Bozkır: 50 yıllık bir sorundan bahsediyoruz. Referandumda eğer evet çıksaydı, çözülmüş
olacaktı bu sorun. Çok formüller geliştirildi. Ama her formül o günün şartlarına göre
formüldür. O günün şartlarında bunlar konuşuldu. Bugünün şartlarında artık sadece
ambargonun kalkması, Türkiye'nin de o sayede fasıl açması noktasında değiliz. Biz artık
diyoruz ki 'bırakın artık bu limana limanları, şunları bunları, sen bu sorunu tamamen çöz.'
Çözdüğün zaman zaten ne liman sorunu, ne ticaret sorunu, ne kimlik sorunu kalacak. Biz
GKRY demekten vazgeçeceğiz, sen KKTC belki demeyeceksin, kurulmuş bir devletten
bahsedeceğiz. İki toplum burada kurucu olarak yer alacak.

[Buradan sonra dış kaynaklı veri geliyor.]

(** * mongodb-elasticsearch-sync: schema inference, mapping compilation,
      document normalisation and the bulk-load loop of [src/index.ts].

    The development follows the source file from its leaves upwards:
    [findBestProbabilityType], [getCollectionSchema], [getMapping],
    [serialize] and the synchronisation loop of [run].  JavaScript objects
    used as dictionaries are finite maps, arrays are lists, and the calls to
    the document store and to the search engine are functions on an abstract
    world state. *)

From Stdlib Require Import QArith Qcanon.
From stdpp Require Import base option list strings gmap fin_maps numbers.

Soru: Meclis'in Genel Kurul'a en çok tasarı sevk eden Dışişleri Komisyonu'nun
başkanıydınız. Çok yoğun bir temponuz vardı. Aynı yoğun tempo burada da devam
edecek mi?
Bozkır: 15 senesi büyükelçi olmak üzere, 38.5 yıl Dışişleri'nde görev aldıktan sonra iç
siyasete atıldım. Dışişleri Bakanlığı mensubu olmanın bir disiplini vardır. Komisyonda da o
disiplini uyguladım ve olumlu sonuç verdi. Bunu askeri ya da otoriter disiplin olarak değil,
bunu izah ederek anlatmaya çalıştım. Çok iyi de sonuçlar aldık.